◆ **YOUR ASSIGNMENT**:
Repeat each line of the material exactly.

◆ **DATA LISTING**:
----------

(** * Board engine of the no-rotation falling-block game

    Shallow embedding of the [Game] class (the board engine: grid, active
    piece, placement validity, line clearing, scoring and levelling) and
    the properties stated about it.

    Conventions of the embedding
    - JavaScript integers (coordinates, dimensions, counters, cell values)
      are [Z], with which binary64 arithmetic agrees as long as operands
      and results stay below 2^53 in magnitude; the timers and
      [deltaTime] are IEEE binary64 numbers ([PrimFloat.float]).
    - An array is a [list]; [a[i]] is stdpp's lookup, [None] standing for
      [undefined].  A board cell is an [option Z]: [Some v] is a stored
      number, [None] a hole of a sparse row (what an out-of-range write
      leaves behind).
    - Methods that can throw return a [result]; the object's fields are
      threaded explicitly as a [Game] record.
    - [Math.random] is an oracle ([RandomSource]) threaded next to the
      engine state; [Math.pow] is implementation-approximated in
      ECMAScript and is kept abstract ([Math_pow]).

    Besides the engine, the file embeds the level and option generators
    of the cube-counting quiz ([CubeCounterGame]) and the keyboard half
    of the [InputManager] that feeds [update]. *)

From Stdlib Require Import ZArith Lia Bool.
From Stdlib Require Import PrimFloat.
From stdpp Require Import base tactics option list strings.

Local Open Scope Z_scope.

(* The decimal literals of the source denote the nearest binary64 value,
   in JavaScript as here. *)
Set Warnings "-inexact-float".

(** ** Outcomes of a method call *)

Inductive error := TypeError | RangeError.

Inductive result (A : Type) :=
| Ok (a : A)
| Throw (e : error)
| OutOfFuel.
Arguments Ok {A} a.
Arguments Throw {A} e.
Arguments OutOfFuel {A}.

Global Instance result_bind : MBind result := fun A B k r =>
  match r with
  | Ok a => k a
  | Throw e => Throw e
  | OutOfFuel => OutOfFuel
  end.

Global Instance result_fmap : FMap result := fun A B f r =>
  match r with
  | Ok a => Ok (f a)
  | Throw e => Throw e
  | OutOfFuel => OutOfFuel
  end.

(** ** Game constants *)

Definition GRID_WIDTH : Z := 10.
Definition GRID_HEIGHT : Z := 20.
Definition PREVIEW_COUNT : nat := 3.
Definition BASE_FALL_SPEED : float := 0.8%float.
Definition FAST_FALL_SPEED : float := 0.05%float.
Definition LEVEL_UP_LINES : Z := 10.
Definition SPEED_INCREASE_FACTOR : float := 0.9%float.
Definition SCORE_PER_LINE : list Z := [0; 100; 300; 500; 800].

(** ** Shapes *)

Record Shape := mkShape {
  shape : list (Z * Z);
  colorIndex : Z
}.

Definition SHAPES : list Shape :=
  [ mkShape [(0, 0); (-1, 0); (1, 0); (2, 0)] 0;
    mkShape [(0, 0); (1, 0); (0, 1); (1, 1)] 1;
    mkShape [(0, 0); (-1, 0); (1, 0); (0, 1)] 2;
    mkShape [(0, 0); (-1, 0); (0, -1); (1, -1)] 3;
    mkShape [(0, 0); (1, 0); (0, -1); (-1, -1)] 4;
    mkShape [(0, 0); (-1, 0); (1, 0); (-1, 1)] 5;
    mkShape [(0, 0); (-1, 0); (1, 0); (1, 1)] 6 ].

(** The value of [Math.floor(Math.random() * SHAPES.length)]: since
    [Math.random()] lies in [0, 1), one of the seven indices. *)
Inductive ShapeIndex := Ix0 | Ix1 | Ix2 | Ix3 | Ix4 | Ix5 | Ix6.

Definition index_nat (i : ShapeIndex) : nat :=
  match i with
  | Ix0 => 0 | Ix1 => 1 | Ix2 => 2 | Ix3 => 3 | Ix4 => 4 | Ix5 => 5 | Ix6 => 6
  end%nat.

Definition SHAPES_at (i : ShapeIndex) : Shape :=
  match SHAPES !! index_nat i with
  | Some s => s
  | None => mkShape [] 0
  end.

(** The successive results of [Math.random], already scaled and floored. *)
Definition RandomSource := nat -> ShapeIndex.

Definition Math_random_index (rnd : RandomSource) : ShapeIndex * RandomSource :=
  (rnd O, fun n => rnd (S n)).

(** ** Engine state *)

Inductive GameState := PLAYING | GAME_OVER.

Record Position := mkPosition { x : Z; y : Z }.

(** A JavaScript number that is either an integer or [NaN] (what
    [undefined * level] evaluates to). *)
Inductive jsnum := Num (z : Z) | NaN.

Definition jsnum_add (a b : jsnum) : jsnum :=
  match a, b with
  | Num u, Num v => Num (u + v)
  | _, _ => NaN
  end.

Abbreviation Row := (list (option Z)).

Record Game := mkGame {
  gridWidth : Z;
  gridHeight : Z;
  board : list Row;
  currentPiece : option Shape;
  currentPosition : Position;
  nextShapes : list Shape;
  score : jsnum;
  linesCleared : Z;
  level : Z;
  fallTimer : float;
  currentFallSpeed : float;
  isDropping : bool;
  gameState : GameState
}.

Definition set_board (b : list Row) (g : Game) : Game :=
  mkGame (gridWidth g) (gridHeight g) b (currentPiece g) (currentPosition g)
    (nextShapes g) (score g) (linesCleared g) (level g) (fallTimer g)
    (currentFallSpeed g) (isDropping g) (gameState g).

Definition set_currentPiece (p : option Shape) (g : Game) : Game :=
  mkGame (gridWidth g) (gridHeight g) (board g) p (currentPosition g)
    (nextShapes g) (score g) (linesCleared g) (level g) (fallTimer g)
    (currentFallSpeed g) (isDropping g) (gameState g).

Definition set_currentPosition (p : Position) (g : Game) : Game :=
  mkGame (gridWidth g) (gridHeight g) (board g) (currentPiece g) p
    (nextShapes g) (score g) (linesCleared g) (level g) (fallTimer g)
    (currentFallSpeed g) (isDropping g) (gameState g).

Definition set_nextShapes (q : list Shape) (g : Game) : Game :=
  mkGame (gridWidth g) (gridHeight g) (board g) (currentPiece g)
    (currentPosition g) q (score g) (linesCleared g) (level g) (fallTimer g)
    (currentFallSpeed g) (isDropping g) (gameState g).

----------

◆ **RESULT BELOW**:
(** * Board engine of the no-rotation falling-block game

    Shallow embedding of the [Game] class (the board engine: grid, active
    piece, placement validity, line clearing, scoring and levelling) and
    the properties stated about it.

    Conventions of the embedding
    - JavaScript integers (coordinates, dimensions, counters, cell values)
      are [Z], with which binary64 arithmetic agrees as long as operands
      and results stay below 2^53 in magnitude; the timers and
      [deltaTime] are IEEE binary64 numbers ([PrimFloat.float]).
    - An array is a [list]; [a[i]] is stdpp's lookup, [None] standing for
      [undefined].  A board cell is an [option Z]: [Some v] is a stored
      number, [None] a hole of a sparse row (what an out-of-range write
      leaves behind).
    - Methods that can throw return a [result]; the object's fields are
      threaded explicitly as a [Game] record.
    - [Math.random] is an oracle ([RandomSource]) threaded next to the
      engine state; [Math.pow] is implementation-approximated in
      ECMAScript and is kept abstract ([Math_pow]).

    Besides the engine, the file embeds the level and option generators
    of the cube-counting quiz ([CubeCounterGame]) and the keyboard half
    of the [InputManager] that feeds [update]. *)

From Stdlib Require Import ZArith Lia Bool.
From Stdlib Require Import PrimFloat.
From stdpp Require Import base tactics option list strings.

Local Open Scope Z_scope.

(* The decimal literals of the source denote the nearest binary64 value,
   in JavaScript as here. *)
Set Warnings "-inexact-float".

(** ** Outcomes of a method call *)

Inductive error := TypeError | RangeError.

Inductive result (A : Type) :=
| Ok (a : A)
| Throw (e : error)
| OutOfFuel.
Arguments Ok {A} a.
Arguments Throw {A} e.
Arguments OutOfFuel {A}.

Global Instance result_bind : MBind result := fun A B k r =>
  match r with
  | Ok a => k a
  | Throw e => Throw e
  | OutOfFuel => OutOfFuel
  end.

Global Instance result_fmap : FMap result := fun A B f r =>
  match r with
  | Ok a => Ok (f a)
  | Throw e => Throw e
  | OutOfFuel => OutOfFuel
  end.

(** ** Game constants *)

Definition GRID_WIDTH : Z := 10.
Definition GRID_HEIGHT : Z := 20.
Definition PREVIEW_COUNT : nat := 3.
Definition BASE_FALL_SPEED : float := 0.8%float.
Definition FAST_FALL_SPEED : float := 0.05%float.
Definition LEVEL_UP_LINES : Z := 10.
Definition SPEED_INCREASE_FACTOR : float := 0.9%float.
Definition SCORE_PER_LINE : list Z := [0; 100; 300; 500; 800].

(** ** Shapes *)

Record Shape := mkShape {
  shape : list (Z * Z);
  colorIndex : Z
}.

Definition SHAPES : list Shape :=
  [ mkShape [(0, 0); (-1, 0); (1, 0); (2, 0)] 0;
    mkShape [(0, 0); (1, 0); (0, 1); (1, 1)] 1;
    mkShape [(0, 0); (-1, 0); (1, 0); (0, 1)] 2;
    mkShape [(0, 0); (-1, 0); (0, -1); (1, -1)] 3;
    mkShape [(0, 0); (1, 0); (0, -1); (-1, -1)] 4;
    mkShape [(0, 0); (-1, 0); (1, 0); (-1, 1)] 5;
    mkShape [(0, 0); (-1, 0); (1, 0); (1, 1)] 6 ].

(** The value of [Math.floor(Math.random() * SHAPES.length)]: since
    [Math.random()] lies in [0, 1), one of the seven indices. *)
Inductive ShapeIndex := Ix0 | Ix1 | Ix2 | Ix3 | Ix4 | Ix5 | Ix6.

Definition index_nat (i : ShapeIndex) : nat :=
  match i with
  | Ix0 => 0 | Ix1 => 1 | Ix2 => 2 | Ix3 => 3 | Ix4 => 4 | Ix5 => 5 | Ix6 => 6
  end%nat.

Definition SHAPES_at (i : ShapeIndex) : Shape :=
  match SHAPES !! index_nat i with
  | Some s => s
  | None => mkShape [] 0
  end.

(** The successive results of [Math.random], already scaled and floored. *)
Definition RandomSource := nat -> ShapeIndex.

Definition Math_random_index (rnd : RandomSource) : ShapeIndex * RandomSource :=
  (rnd O, fun n => rnd (S n)).

(** ** Engine state *)

Inductive GameState := PLAYING | GAME_OVER.

Record Position := mkPosition { x : Z; y : Z }.

(** A JavaScript number that is either an integer or [NaN] (what
    [undefined * level] evaluates to). *)
Inductive jsnum := Num (z : Z) | NaN.

Definition jsnum_add (a b : jsnum) : jsnum :=
  match a, b with
  | Num u, Num v => Num (u + v)
  | _, _ => NaN
  end.

Abbreviation Row := (list (option Z)).

Record Game := mkGame {
  gridWidth : Z;
  gridHeight : Z;
  board : list Row;
  currentPiece : option Shape;
  currentPosition : Position;
  nextShapes : list Shape;
  score : jsnum;
  linesCleared : Z;
  level : Z;
  fallTimer : float;
  currentFallSpeed : float;
  isDropping : bool;
  gameState : GameState
}.

Definition set_board (b : list Row) (g : Game) : Game :=
  mkGame (gridWidth g) (gridHeight g) b (currentPiece g) (currentPosition g)
    (nextShapes g) (score g) (linesCleared g) (level g) (fallTimer g)
    (currentFallSpeed g) (isDropping g) (gameState g).

Definition set_currentPiece (p : option Shape) (g : Game) : Game :=
  mkGame (gridWidth g) (gridHeight g) (board g) p (currentPosition g)
    (nextShapes g) (score g) (linesCleared g) (level g) (fallTimer g)
    (currentFallSpeed g) (isDropping g) (gameState g).

Definition set_currentPosition (p : Position) (g : Game) : Game :=
  mkGame (gridWidth g) (gridHeight g) (board g) (currentPiece g) p
    (nextShapes g) (score g) (linesCleared g) (level g) (fallTimer g)
    (currentFallSpeed g) (isDropping g) (gameState g).

Definition set_nextShapes (q : list Shape) (g : Game) : Game :=
  mkGame (gridWidth g) (gridHeight g) (board g) (currentPiece g)
    (currentPosition g) q (score g) (linesCleared g) (level g) (fallTimer g)
    (currentFallSpeed g) (isDropping g) (gameState g).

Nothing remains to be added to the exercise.